*WHAT TO DO*: Tally the lines in the records underneath that contain the string "reflexivity", and state the figure by itself.

---*---

(* ===== verification/Pfs0Directory.v ===== *)
(** * Archiving a directory: [write/pfs0.rs], [from_directory]

    The regular files directly inside a directory, sorted by name and handed to [add_file]. On a
    directory the file system lists without error, the result depends only on the set of files. *)

From S2P Require Import Prelude Bytes Strs Fs Layout Pfs0.
#[local] Open Scope Z_scope.

(** ** Definitions *)

Section scan.
Context {FS : FileSystem}.

Inductive FromDirectoryError :=
| Io (path : fs_path) (source : io_error)
| InvalidFileName (path : fs_path)
| AddFile (source : AddFileError).

(** One round of the loop that collects the entries; [continue] leaves [file_entries] as it is. *)
Definition scan_entry (file_entries : list (list byte * list byte)) (path : fs_path)
    (entry_result : io_error + OsEntry fs_path io_error) : outcome FromDirectoryError (list (list byte * list byte)) :=
  entry ← try_io (Io path) entry_result;
  let entry_path := os_path entry in
  metadata ← try_io (Io entry_path) (os_metadata entry);
  match metadata with
  | IsFile =>
    name ← ok_or (to_str (os_file_name entry)) (InvalidFileName entry_path);
    data ← try_io (Io entry_path) (fs_read entry_path);
    Ok (file_entries ++ [(name, data)])
  | _ => Ok file_entries
  end.

Fixpoint scan_entries (file_entries : list (list byte * list byte)) (path : fs_path)
    (entries : list (io_error + OsEntry fs_path io_error)) : outcome FromDirectoryError (list (list byte * list byte)) :=
  match entries with
  | [] => Ok file_entries
  | entry :: entries => file_entries ← scan_entry file_entries path entry; scan_entries file_entries path entries
  end.

(** The loop over the sorted files. *)
Fixpoint add_entries (builder : Pfs0Builder) (file_entries : list (list byte * list byte))
    : outcome AddFileError Pfs0Builder :=
  match file_entries with
  | [] => Ok builder
  | (name, data) :: file_entries => builder ← add_file builder name data; add_entries builder file_entries
  end.

(** [a.0.cmp(&b.0)]. *)
Definition by_entry_name (a b : list byte * list byte) : bool := str_le a.1 b.1.

Definition from_directory (path : fs_path) : outcome FromDirectoryError Pfs0Builder :=
  entries ← try_io (Io path) (fs_read_dir path);
  file_entries ← scan_entries [] path entries;
  map_err AddFile (add_entries Pfs0Builder_new (sort_by by_entry_name file_entries)).
End scan.

(** The regular files of a directory, in the order they are listed. *)
Definition regular_files (es : list (list byte * node)) : list (list byte * list byte) :=
  omap (λ e, match e.2 with NFile x => Some (e.1, x) | _ => None end) es.

(** A name of the file system that [add_file] takes as well. *)
Definition storable (n : list byte) : bool := negb (contains_byte n 0) && negb (contains_byte n 0x5C).
Definition to_entry (e : list byte * list byte) : FileEntry := {| fe_name := e.1; fe_data := e.2 |}.

(** ** Lemmas *)

Lemma contains_byte_elem l b : contains_byte l (b2z b) = true ↔ b ∈ l.
Proof.
  unfold contains_byte. rewrite existsb_exists. setoid_rewrite <-list_elem_of_In. split.
  - intros (c & Hc & He%Z.eqb_eq). by apply b2z_inj in He as <-.
  - intros Hb. exists b. by rewrite Z.eqb_refl.
Qed.

Lemma add_file_named fs n d :
  name_ok n → n ∉ map fe_name fs →
  add_file fs n d =
    if contains_byte n 0 then Err (InvalidFileNameNul n)
    else if contains_byte n 0x5C then Err (InvalidFileNameSeparator n) else Ok (fs ++ [to_entry (n, d)]).
Proof.
  intros (Hne & Hslash & _) Hn. unfold add_file.
  rewrite (proj2 (Z.eqb_neq (len n) 0)) by (destruct n; [done|len_lia]). bind_cbn.
  destruct (contains_byte n 0); [done|]. bind_cbn.
  assert (contains_byte n 0x2F = false) as ->.
  { apply not_true_is_false. by intros H%(contains_byte_elem n x2f). }
  cbn [orb]. destruct (contains_byte n 0x5C); [done|]. bind_cbn.
  assert (existsb (λ f, bool_decide (fe_name f = n)) fs = false) as ->; [|done].
  apply not_true_is_false. intros (f & Hf & Heq%bool_decide_eq_true)%existsb_exists.
  apply Hn. rewrite <-Heq. apply list_elem_of_fmap_2. by apply list_elem_of_In.
Qed.

(** Adding files of distinct names stops at the first that is not storable. *)
Lemma add_entries_spec l : ∀ fs,
  Forall (λ e, name_ok e.1) l → NoDup (map fe_name fs ++ l.*1) → builder_ok fs →
  match add_entries fs l with
  | Ok fs' => fs' = fs ++ map to_entry l ∧ Forall (λ e, storable e.1 = true) l ∧ builder_ok fs'
  | Err e => ∃ l1 n d l2, l = l1 ++ (n, d) :: l2 ∧ Forall (λ e, storable e.1 = true) l1 ∧ storable n = false ∧
      e = if contains_byte n 0 then InvalidFileNameNul n else InvalidFileNameSeparator n
  | Panic => False
  end.
Proof.
  induction l as [|[n d] l IH]; intros fs Hok Hnd Hfs; cbn [add_entries]; [by rewrite app_nil_r|].
  apply Forall_cons in Hok as [Hn Hok]. cbn in Hn, Hnd.
  assert (n ∉ map fe_name fs) as Hfresh.
  { intros Hin. apply NoDup_app in Hnd as (_ & Hdis & _). apply (Hdis n Hin). by left. }
  rewrite (add_file_named fs n d Hn Hfresh).
  destruct (contains_byte n 0) eqn:H0; [|destruct (contains_byte n 0x5C) eqn:H1]; bind_cbn.
  1-2: exists [], n, d, l; unfold storable; rewrite H0, ?H1; by split_and!.
  assert (storable n = true) as Hst by (unfold storable; by rewrite H0, H1).
  assert (builder_ok (fs ++ [to_entry (n, d)])) as Hfs'.
  { destruct Hfs as [Hf Hu]. destruct Hn as (Hne & Hslash & Hutf). split.
    - apply Forall_app. split; [done|]. constructor; [|constructor]. split_and!; [done|done|done| |done].
      apply not_true_is_false. by intros H%(contains_byte_elem n x2f).
    - rewrite map_app. apply NoDup_app. split_and!; [done| |apply NoDup_singleton].
      by intros x Hx ->%list_elem_of_singleton. }
  specialize (IH (fs ++ [to_entry (n, d)]) Hok).
  rewrite map_app, <-app_assoc in IH. specialize (IH Hnd Hfs').
  destruct (add_entries (fs ++ [to_entry (n, d)]) l) as [fs'|e|]; [| |done].
  - destruct IH as (-> & Hall & Hb). rewrite <-app_assoc in *. by split_and!; [|constructor|].
  - destruct IH as (l1 & n' & d' & l2 & -> & Hall & Hbad & ->). exists ((n, d) :: l1), n', d', l2.
    by split_and!; [|constructor| |].
Qed.

Section scan_lemmas.
Context {FS : FileSystem}.

Lemma scan_entries_spec path entries es : ∀ acc,
  Forall2 entry_on_disk entries es → Forall (λ e, name_ok e.1) es →
  scan_entries acc path (inr <$> entries) = Ok (acc ++ regular_files es).
Proof.
  intros acc Hd. revert acc. induction Hd as [|e [n c] entries es (Hname & _ & Hmeta & Hdisk) _ IH]; intros acc Hok.
  { by rewrite app_nil_r. }
  apply Forall_cons in Hok as [(_ & _ & Hutf) Hok]. cbn in Hname, Hmeta, Hdisk, Hutf.
  rewrite fmap_cons. cbn [scan_entries]. unfold scan_entry at 1. cbn [try_io]. bind_cbn. rewrite Hmeta. cbn [try_io]. bind_cbn.
  destruct c as [x|es'| |]; cbn [node_type]; bind_cbn; [|by apply IH..].
  unfold to_str. rewrite Hname, Hutf. bind_cbn. inversion Hdisk as [? ? Hread| | |]; subst. rewrite Hread.
  cbn [try_io]. bind_cbn. rewrite IH by done. by rewrite <-app_assoc.
Qed.
End scan_lemmas.

(** Sorting the scanned files is sorting the builder's entries. *)
Lemma sort_entries l : map to_entry (sort_by by_entry_name l) = sort_by by_name (map to_entry l).
Proof.
  assert (∀ e k, map to_entry (insert_by by_entry_name e k) = insert_by by_name (to_entry e) (map to_entry k)) as Hins.
  { intros e k. induction k as [|y k IH]; [done|]. cbn.
    unfold by_entry_name at 1. destruct (str_le e.1 y.1); [done|]. cbn [map]. by rewrite IH. }
  induction l as [|e l IH]; [done|]. cbn. rewrite Hins. unfold sort_by in IH. by rewrite IH.
Qed.

Lemma by_entry_name_sorted l : StronglySorted (λ a b, by_entry_name a b = true) (sort_by by_entry_name l).
Proof. apply sort_by_sorted; intros; [apply str_le_total|by eapply str_le_trans]. Qed.

Lemma sort_entries_again l : sort_by by_name (sort_by by_name l) = sort_by by_name l.
Proof. apply sort_by_id, sort_by_sorted; [apply by_name_total|apply by_name_trans]. Qed.

(** In a sorted list, what comes after the first that is not storable is not smaller. *)
Lemma first_unstorable l1 n d l2 n' :
  StronglySorted (λ a b, by_entry_name a b = true) (l1 ++ (n, d) :: l2) →
  Forall (λ e, storable e.1 = true) l1 → n' ∈ (l1 ++ (n, d) :: l2).*1 → storable n' = false → str_le n n' = true.
Proof.
  intros Hs Hall Hin Hbad. rewrite fmap_app in Hin. apply elem_of_app in Hin as [Hin|[->|Hin]%elem_of_cons].
  - apply list_elem_of_fmap in Hin as (e & -> & He). rewrite Forall_forall in Hall. specialize (Hall e He). congruence.
  - apply str_le_refl.
  - apply StronglySorted_app_1_r in Hs. inversion_clear Hs as [|? ? _ Hf].
    apply list_elem_of_fmap in Hin as (e & -> & He). rewrite Forall_forall in Hf. by apply Hf.
Qed.

Lemma regular_files_sub es e : e ∈ regular_files es → ∃ c, (e.1, c) ∈ es.
Proof.
  intros ([n c] & Hin & H)%list_elem_of_omap. destruct c; try done. injection H as <-. by eexists.
Qed.

Lemma regular_files_distinct es : NoDup es.*1 → NoDup (regular_files es).*1.
Proof.
  induction es as [|[n c] es IH]; [done|]. cbn. intros [Hn Hnd]%NoDup_cons.
  destruct c; cbn; try by apply IH. constructor; [|by apply IH].
  intros (e & -> & He)%list_elem_of_fmap. apply Hn. destruct (regular_files_sub es e He) as [c Hc].
  by apply (list_elem_of_fmap_2 fst) in Hc.
Qed.

(** ** Theorem *)

(** C15. Archiving a directory: of a directory the file system lists without error, [from_directory] keeps
    the regular files and skips the rest. If [add_file] takes all their names, the builder holds them
    in name order whatever the order of the listing, and the archive it builds reads back as them;
    otherwise the error is that of the least name it does not take. *)
Theorem pfs0_from_directory {ZC : Zerocopy} {FS : FileSystem} path es :
  node_ok (NDir es) → on_disk path (NDir es) →
  match from_directory path with
  | Ok b => Forall (λ e, storable e.1 = true) (regular_files es) ∧
      b = sort_by by_name (map to_entry (regular_files es)) ∧
      (fits_format b → ∃ bytes p, build b = Some bytes ∧ try_from_bytes bytes = Ok p ∧
         files p = Some (map stored_file b))
  | Err (AddFile e) => ∃ n, n ∈ (regular_files es).*1 ∧ storable n = false ∧
      (∀ n', n' ∈ (regular_files es).*1 → storable n' = false → str_le n n' = true) ∧
      e = if contains_byte n 0 then InvalidFileNameNul n else InvalidFileNameSeparator n
  | _ => False
  end.
Proof.
  intros Hok Hdisk. inversion Hok as [|? Hnd Hall| |]; subst. inversion Hdisk as [|? ? entries Hread Hents| |]; subst.
  assert (Forall (λ e : list byte * node, name_ok e.1) es) as Hnames by (eapply Forall_impl; [exact Hall|]; by intros ? []).
  unfold from_directory. rewrite Hread. cbn [try_io]. bind_cbn. rewrite (scan_entries_spec _ _ _ _ Hents Hnames). bind_cbn.
  cbn [app]. set (l := sort_by by_entry_name (regular_files es)).
  pose proof (sort_by_perm by_entry_name (regular_files es)) as Hp. fold l in Hp.
  assert (Forall (λ e, name_ok e.1) l) as Hl.
  { rewrite Hp. apply Forall_forall. intros e He. destruct (regular_files_sub es e He) as [c Hc].
    rewrite Forall_forall in Hnames. exact (Hnames _ Hc). }
  pose proof (add_entries_spec l Pfs0Builder_new Hl) as H. cbn [map app Pfs0Builder_new] in H.
  destruct (add_entries Pfs0Builder_new l) as [b|e|]; cbn [map_err].
  3: { apply H; [rewrite Hp; by apply regular_files_distinct|split; constructor]. }
  - destruct H as (-> & Hst & Hb); [rewrite Hp; by apply regular_files_distinct|split; constructor|].
    split; [by rewrite <-Hp|]. unfold l in *. rewrite sort_entries in *. split; [done|]. intros Hfit.
    rewrite <-sort_entries_again in Hfit. destruct Hb as [Hfok _]. eexists _, _.
    split_and!; [by apply pfs0_build_spec|rewrite sort_entries_again in *; by apply read_build_bytes|].
    rewrite sort_entries_again in *. apply files_resolved, archive_resolves; done.
  - destruct H as (l1 & n & d & l2 & Heq & Hst & Hbad & ->);
      [rewrite Hp; by apply regular_files_distinct|split; constructor|].
    exists n. split_and!; [|done| |done].
    + rewrite <-Hp, Heq, fmap_app. apply elem_of_app. right. by left.
    + intros n' Hn' Hbad'. rewrite <-Hp, Heq in Hn'. eapply first_unstorable; [|done|done|done].
      rewrite <-Heq. apply by_entry_name_sorted.
Qed.

(** Files in and out of order, a directory and a link; then a name with a backslash. *)
Definition sample_directory (bad : byte) : list (list byte * node) :=
  [([x62], NFile [x01; x02]); ([x64], NDir [([x65], NFile [x04])]); ([x61; bad], NFile [x03]); ([x63], NSymlink)].

Lemma sample_directory_ok bad : bad = x62 ∨ bad = x5c → node_ok (NDir (sample_directory bad)).
Proof.
  assert (∀ n, bool_decide (n ≠ [] ∧ x2f ∉ n ∧ utf8_valid n = true) = true → name_ok n) as Hname
    by (intros n; apply bool_decide_eq_true_1).
  intros Hbad. apply ok_dir; [apply (bool_decide_unpack _); destruct Hbad as [->| ->]; vm_compute; exact I|].
  repeat (apply Forall_cons; split; [split|]); try constructor; try (apply Hname; destruct Hbad as [->| ->]; vm_compute; reflexivity).
  - apply NoDup_singleton.
  - repeat constructor; apply Hname; vm_compute; reflexivity.
Qed.

Lemma pfs0_from_directory_witness :
  (∃ b bytes p, @from_directory (fs_reference (NDir (sample_directory x62))) [] = Ok b ∧
     @build zerocopy_reference b = Some bytes ∧ @try_from_bytes zerocopy_reference bytes = Ok p ∧
     files p = Some [{| name := [x61; x62]; data := [x03] |}; {| name := [x62]; data := [x01; x02] |}]) ∧
  (@from_directory (fs_reference (NDir (sample_directory x5c))) [] =
     Err (@AddFile (fs_reference _) (InvalidFileNameSeparator [x61; x5c])) ∧
   ∃ n, n ∈ (regular_files (sample_directory x5c)).*1 ∧ storable n = false).
Proof.
  pose proof (sample_directory_ok x62 (or_introl eq_refl)) as H1.
  pose proof (sample_directory_ok x5c (or_intror eq_refl)) as H2.
  split.
  - pose proof (@pfs0_from_directory zerocopy_reference (fs_reference _) [] _ H1 (reference_on_disk _ H1)) as (_ & _ & H).
    destruct H as (bytes & p & Hb & Ht & Hf); [vm_compute; repeat split; discriminate|].
    eexists _, bytes, p. split; [vm_compute; reflexivity|]. split; [exact Hb|]. split; [exact Ht|exact Hf].
  - pose proof (@pfs0_from_directory zerocopy_reference (fs_reference _) [] _ H2 (reference_on_disk _ H2)) as H.
    destruct H as (n & Hn & Hbad & _). split; [vm_compute; reflexivity|]. exists n. split; [exact Hn|exact Hbad].
Defined.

---*---

*RESPONSE TO THE TASK*: 4